Parent was referring to the doubling rate.

Cells produce more than one additional particule per reproduction cycle, so the doubling rate is lower than 8 to 72h.


It doesn't only react faster, it will react differently. Up to a reaction called "sepsis" that can kill you even without the virus doing anything anymore. Research points to most covid complications being such (there are lots more, the immune system is the worst kind of spaghetti code you can imagine) massive immune reactions gone haywire.

I'm not saying you are right or wrong. I'm saying that immune reactions aren't linear, straightforward, harmless or predictable. And that "more virus" usually isn't better.


As a type1 diabetic, I love the 'spagetticode' reference. Our biology is amazingly complex. And in a somewhat constant broken state. My immune system decided that crucial pieces of my own body, are dangerous invaders, and it then decided to attack it. The attack is ongoing, and successful: a crucial subroutine of me is being destroyed faster than another part of me can rewrite it.


This isn’t really accurate because it fails to take into account how infections work. Viruses don’t replicate like bacteria, so they don’t just double every X amount of time. They infect a cell and hijack the cell to produce copies (sometimes millions) of the virus until the cell exhausts itself and dies, bursting open and releasing all those copies of the virus. While this is happening, the body is attempting to fight this. What is particularly relevant are several of the varieties of T-cells, or killer cells. They are attempting to find cells infected with the virus and destroy them before they burst. While some copies of viruses escape cells as they are producing them, the overwhelming majority escape when it dies and bursts.

What this means is that 30 viral particles do not become 300,000 in 14 seconds. Say that all 30 find cells and infect them, and T-cells destroy 50% before they burst. You have 15 cells that burst and release viruses to infect nearby cells. If you start with 300,000 infected cells, and T-cells destroy 50% before they burst, you have 150,000 cells that burst and release viruses to infect nearby cells.

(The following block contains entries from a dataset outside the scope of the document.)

Lemma encode_string_spec e out enc buf string src len shifted :
  wrote e out enc buf → is_u64 len → slice string 0 (Z.to_nat len) = Some src → bytes_ok src → 0 ≤ shifted → shifted + 31 < 256 →
  ends (appended e out (cbor_head shifted len ++ src) (counted enc) (ce_flags enc) (length buf))
    (encode_string enc buf len shifted string).
Proof.
  intros Hw Hlen Hs Hb Hsh Hsh'. unfold encode_string.
  eapply ends_bind; [by apply encode_counted_spec|]. intros [[err enc1] buf1] (Hl & Hrem & Hfl & Hfit & Hnot).
  assert (Hlen' : Z.of_nat (length src) = len).
  { unfold slice in Hs. case_decide; [|done]. injection Hs as <-. rewrite drop_0, length_take. unfold is_u64 in *. lia. }
  destruct (Z.le_gt_cases (Z.of_nat (length out + length (cbor_head shifted len))) e) as [Hin|Hout].
  - destruct (Hfit Hin) as [-> Hw1]. rewrite <- Hrem, <- Hfl, <- Hl.
    eapply ends_mono; [apply append_to_buffer_spec; [done|unfold is_u64 in *; lia|done|done]|].
    intros [[err2 enc2] buf2] (Hl2 & Hrem2 & Hfl2 & Hfit2 & Hnot2). rewrite length_app in Hfit2, Hnot2.
    split; [done|]. split; [done|]. split; [done|]. rewrite length_app, app_assoc. split; intros; [apply Hfit2|apply Hnot2]; lia.
  - destruct (Hnot Hout) as (-> & He & Hp). eapply ends_mono; [apply append_nowhere; [done|done|unfold is_u64 in *; lia]|].
    intros [[err2 enc2] buf2] (-> & He2 & Hp2 & Hrem2 & Hfl2 & ->). split; [done|]. split; [congruence|]. split; [congruence|].
    rewrite length_app. split; [lia|done].
Qed.

(** The bytes of a string: head and contents. *)
Definition cbor_byte_string (s : list Z) : list Z := cbor_head 0x40 (Z.of_nat (length s)) ++ s.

Low initial infections can often be well controlled and managed by the immune system in this way until antibodies are produced. High load infections can often spiral out of control due to so many initial cells being infected, the physical damage of higher numbers of killed cells, either burst or destroyed, and the high numbers outpacing the body’s ability. Of course this is also a simplification, but I think it demonstrates how initial viral load can have a big effect on outcome.


Won't the immune system acts better when it gets infected by 30 (say) virus particles than swamped by 300k viruses (say).So my guess (as layman) is when infected with 30 viruses the growth might not be as uncontrollable (doubling per second). I think the virus load indeed matters too.

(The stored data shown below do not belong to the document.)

(** The parser reads what the layout of a message says: a version or a token
    length it does not know is refused, and else the options mean what
    [interpret] gives for them, or have a number behind the flags. *)
Lemma parse_message_at data n b0 code m1 m0 more :
  Z.of_nat n ≤ UINT16_MAX → bytes_ok data → (n < length data)%nat → data = b0 :: code :: m1 :: m0 :: more → (1 ≤ length more)%nat →
  if negb (b0 / 64 =? 1) || (1 <? b0 mod 16) then ∃ pk, coap_udp_parse_message data (Z.of_nat n) = Some (BAD_REQUEST_4_00, pk, data)
  else ∀ opts e, decode_options (S n) 0 (rest data n (4 + Z.to_nat (b0 mod 16))) = (opts, e) →
    if e is end_in_head then not_accepted (coap_udp_parse_message data (Z.of_nat n))
    else message_parses (coap_udp_parse_message data (Z.of_nat n)) (interpret nothing_read opts e) (b0 / 16 mod 4) code (256 * m1 + m0) (b0 mod 16)
      (take (Z.to_nat (b0 mod 16)) more ++ drop (Z.to_nat (b0 mod 16)) [0]).
Proof.
  intros H16 Hbytes Hn Hdata Hmore. pose proof Hbytes as Hall. rewrite Hdata, !Forall_cons in Hall. destruct Hall as (Hb0 & Hcode & Hm1 & Hm0 & _).
  destruct (header_byte b0 Hb0) as (Hv & Hty & Htl). unfold coap_udp_parse_message.
  assert (Hg : aget data 0 = Some b0 ∧ aget data 1 = Some code ∧ aget data 2 = Some m1 ∧ aget data 3 = Some m0) by (by rewrite Hdata).
  destruct Hg as (-> & -> & -> & ->). cbn [mbind option_bind]. cbn [pk_version pk_token_len]. rewrite Hv, Hty, Htl. unfold COAP_TOKEN_LEN.
  destruct (b0 / 64 =? 1); cbn [negb orb]; [|by eexists].
  destruct (Z.ltb_spec 1 (b0 mod 16)) as [Hlong|Hshort]; [by eexists|]. intros opts e Hdec.
  assert (Hmid : u16 ((m1 ≪ 8) .| m0) = 256 * m1 + m0).
  { rewrite Z.lor_comm, (lor_shiftl_add m0 m1 8) by wrap. change (2 ^ 8) with 256. rewrite u16_small by wrap. lia. }
  rewrite Hmid. assert (Ht : b0 mod 16 = Z.of_nat (Z.to_nat (b0 mod 16))) by lia. unfold COAP_HEADER_LEN.
  match goal with |- context [coap_parse_token_option ?pk] => pose proof (parse_token_at pk data n (Z.to_nat (b0 mod 16)) opts e H16 Hbytes Hn) as Hp end.
  specialize (Hp ltac:(rewrite Hdata; cbn [length]; lia) ltac:(lia) eq_refl Ht eq_refl eq_refl eq_refl eq_refl eq_refl Hdec).
  revert Hp. unfold outcome. destruct e; intros Hp; try exact Hp; (eapply parses_message; [exact Hp|]);
    rewrite Hdata; unfold fixed_header; cbn; by rewrite drop_0.
Qed.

You absolutely don't know that. Disease severity vs. contaminant load correlation is unknown.


You are right, but in the early phase of the pandemic this was raised by medics in the UK as a reason why some of them were dying. The pathology mentioned then was that a cytokine storm got kicked off in people with strong immune systems exposed to high load. This prompted changes in PPE for hospital staff - from light gear that would be worn in the face of flu patients (of whom, as we know some 1000's are hospitalised and die every year) to the space suit style gear that is now used in ICUs with COVID. If you are young and nursing a bunch of relatives at home it's reasonable to say that you are effectively exposed to ICU risks without ICU gear.


I work in an ICU. Bedside staff is equipped with PPE2. No space suit. I've spent months of my life wearing only a surgical mask in what is basically a COVID aquarium, with patients on non-invasive ventilation in open-space units spraying virus everywhere. Our staff case count of hospital-acquired infection is currently zero. So, I don't know what the ground truth is but it certainly seems like exposure is not the only factor.


So - that's amazing to me. In the beginning of the pandemic the stats seemed to show that hospital staff were at significant risk. I think that this has faded from the numbers in the UK and my assumption was that this was because staff were now able to protect themselves with good PPE and vaccination.